— EXERCISE MATERIAL —

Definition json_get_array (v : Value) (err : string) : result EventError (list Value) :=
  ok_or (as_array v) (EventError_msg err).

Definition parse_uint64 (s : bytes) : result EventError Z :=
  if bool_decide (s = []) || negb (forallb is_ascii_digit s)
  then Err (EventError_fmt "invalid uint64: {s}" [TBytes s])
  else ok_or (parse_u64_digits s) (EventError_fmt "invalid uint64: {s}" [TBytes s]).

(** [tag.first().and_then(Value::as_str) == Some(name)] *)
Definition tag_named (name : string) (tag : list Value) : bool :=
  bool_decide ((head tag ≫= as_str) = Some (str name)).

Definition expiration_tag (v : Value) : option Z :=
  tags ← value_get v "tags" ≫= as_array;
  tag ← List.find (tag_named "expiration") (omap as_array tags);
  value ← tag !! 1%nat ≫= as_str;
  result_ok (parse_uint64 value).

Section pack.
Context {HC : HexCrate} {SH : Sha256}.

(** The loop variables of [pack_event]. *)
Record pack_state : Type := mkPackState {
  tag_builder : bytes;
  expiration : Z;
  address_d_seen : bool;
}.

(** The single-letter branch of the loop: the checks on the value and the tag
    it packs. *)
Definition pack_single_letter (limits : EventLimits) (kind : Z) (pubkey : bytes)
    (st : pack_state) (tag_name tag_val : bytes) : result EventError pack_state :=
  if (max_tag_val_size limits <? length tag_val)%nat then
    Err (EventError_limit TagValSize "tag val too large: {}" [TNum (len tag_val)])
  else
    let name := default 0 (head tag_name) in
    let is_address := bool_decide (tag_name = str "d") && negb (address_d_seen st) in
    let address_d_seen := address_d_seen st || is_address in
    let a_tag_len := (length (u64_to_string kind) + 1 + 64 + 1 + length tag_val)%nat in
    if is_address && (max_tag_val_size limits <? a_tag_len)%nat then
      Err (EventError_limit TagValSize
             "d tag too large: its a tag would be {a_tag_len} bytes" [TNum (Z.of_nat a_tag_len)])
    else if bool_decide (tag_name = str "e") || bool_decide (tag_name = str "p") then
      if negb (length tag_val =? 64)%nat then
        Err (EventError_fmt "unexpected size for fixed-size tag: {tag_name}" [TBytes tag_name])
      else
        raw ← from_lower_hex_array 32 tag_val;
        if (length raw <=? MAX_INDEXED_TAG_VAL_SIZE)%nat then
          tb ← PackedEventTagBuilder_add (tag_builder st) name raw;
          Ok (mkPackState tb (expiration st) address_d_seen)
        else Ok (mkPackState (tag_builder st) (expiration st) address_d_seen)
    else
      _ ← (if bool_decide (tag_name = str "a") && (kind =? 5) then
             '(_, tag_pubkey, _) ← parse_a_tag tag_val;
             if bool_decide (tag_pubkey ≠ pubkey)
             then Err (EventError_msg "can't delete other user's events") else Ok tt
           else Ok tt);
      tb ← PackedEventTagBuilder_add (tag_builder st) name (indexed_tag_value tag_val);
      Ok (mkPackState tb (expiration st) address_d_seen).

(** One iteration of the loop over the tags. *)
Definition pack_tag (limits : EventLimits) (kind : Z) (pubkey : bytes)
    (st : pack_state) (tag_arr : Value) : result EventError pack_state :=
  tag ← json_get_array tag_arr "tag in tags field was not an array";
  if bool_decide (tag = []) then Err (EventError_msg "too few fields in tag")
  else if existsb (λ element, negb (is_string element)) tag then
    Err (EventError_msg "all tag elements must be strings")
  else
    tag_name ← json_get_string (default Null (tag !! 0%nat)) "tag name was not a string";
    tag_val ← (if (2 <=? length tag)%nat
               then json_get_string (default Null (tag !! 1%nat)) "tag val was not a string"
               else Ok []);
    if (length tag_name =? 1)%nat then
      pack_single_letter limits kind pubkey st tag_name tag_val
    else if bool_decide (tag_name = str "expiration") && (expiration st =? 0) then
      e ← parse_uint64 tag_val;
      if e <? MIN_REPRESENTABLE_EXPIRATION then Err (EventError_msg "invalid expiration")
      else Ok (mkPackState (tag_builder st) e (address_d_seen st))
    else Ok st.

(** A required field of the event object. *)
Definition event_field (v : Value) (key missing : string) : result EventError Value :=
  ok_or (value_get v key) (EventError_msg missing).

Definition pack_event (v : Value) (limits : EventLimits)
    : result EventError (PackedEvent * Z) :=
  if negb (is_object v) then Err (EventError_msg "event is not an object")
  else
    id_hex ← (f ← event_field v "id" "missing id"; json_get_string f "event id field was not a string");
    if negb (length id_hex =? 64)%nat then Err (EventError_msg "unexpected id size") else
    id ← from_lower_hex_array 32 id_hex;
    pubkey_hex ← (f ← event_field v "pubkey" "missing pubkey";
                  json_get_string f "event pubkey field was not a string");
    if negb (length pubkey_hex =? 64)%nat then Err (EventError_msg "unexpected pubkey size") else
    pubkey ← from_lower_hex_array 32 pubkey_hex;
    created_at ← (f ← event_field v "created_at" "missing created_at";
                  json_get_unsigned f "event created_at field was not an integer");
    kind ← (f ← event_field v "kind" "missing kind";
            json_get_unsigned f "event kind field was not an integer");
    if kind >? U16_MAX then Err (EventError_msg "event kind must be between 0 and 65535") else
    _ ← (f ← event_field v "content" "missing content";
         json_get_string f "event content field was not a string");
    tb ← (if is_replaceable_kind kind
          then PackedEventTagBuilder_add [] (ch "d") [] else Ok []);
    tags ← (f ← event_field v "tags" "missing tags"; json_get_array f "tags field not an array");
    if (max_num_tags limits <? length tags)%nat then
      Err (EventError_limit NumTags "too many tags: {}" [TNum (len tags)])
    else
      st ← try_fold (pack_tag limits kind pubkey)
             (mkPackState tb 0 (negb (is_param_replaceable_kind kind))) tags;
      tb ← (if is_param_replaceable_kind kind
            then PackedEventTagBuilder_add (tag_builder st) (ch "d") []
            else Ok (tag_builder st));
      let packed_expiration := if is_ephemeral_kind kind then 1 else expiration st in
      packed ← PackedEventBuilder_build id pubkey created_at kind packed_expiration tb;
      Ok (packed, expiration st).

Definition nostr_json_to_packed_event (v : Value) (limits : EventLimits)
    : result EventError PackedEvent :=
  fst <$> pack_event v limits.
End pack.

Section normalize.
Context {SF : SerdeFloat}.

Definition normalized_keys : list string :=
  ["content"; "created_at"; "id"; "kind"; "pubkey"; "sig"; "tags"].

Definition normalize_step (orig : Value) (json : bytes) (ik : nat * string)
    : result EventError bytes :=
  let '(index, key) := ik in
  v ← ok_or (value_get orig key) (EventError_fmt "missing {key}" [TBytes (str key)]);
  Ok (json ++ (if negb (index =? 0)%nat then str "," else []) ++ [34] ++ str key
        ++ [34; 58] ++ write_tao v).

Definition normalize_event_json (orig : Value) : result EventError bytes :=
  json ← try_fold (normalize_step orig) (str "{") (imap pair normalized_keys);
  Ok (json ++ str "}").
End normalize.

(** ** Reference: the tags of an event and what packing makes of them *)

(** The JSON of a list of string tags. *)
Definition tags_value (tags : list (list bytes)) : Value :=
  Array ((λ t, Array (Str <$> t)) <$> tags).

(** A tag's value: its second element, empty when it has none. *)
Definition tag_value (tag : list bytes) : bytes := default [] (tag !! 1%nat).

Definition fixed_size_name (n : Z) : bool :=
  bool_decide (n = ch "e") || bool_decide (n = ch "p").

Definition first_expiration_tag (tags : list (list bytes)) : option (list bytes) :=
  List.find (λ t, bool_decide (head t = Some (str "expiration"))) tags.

— WHAT YOU ARE ASKED TO DO —
Include both ends. Return the line holding "Ok (json ++ str" and all lines after it in the records above, exactly as written.

— EXERCISE RESPONSE —
  Ok (json ++ str "}").
End normalize.

(** ** Reference: the tags of an event and what packing makes of them *)

(** The JSON of a list of string tags. *)
Definition tags_value (tags : list (list bytes)) : Value :=
  Array ((λ t, Array (Str <$> t)) <$> tags).

(** A tag's value: its second element, empty when it has none. *)
Definition tag_value (tag : list bytes) : bytes := default [] (tag !! 1%nat).

Definition fixed_size_name (n : Z) : bool :=
  bool_decide (n = ch "e") || bool_decide (n = ch "p").

Definition first_expiration_tag (tags : list (list bytes)) : option (list bytes) :=
  List.find (λ t, bool_decide (head t = Some (str "expiration"))) tags.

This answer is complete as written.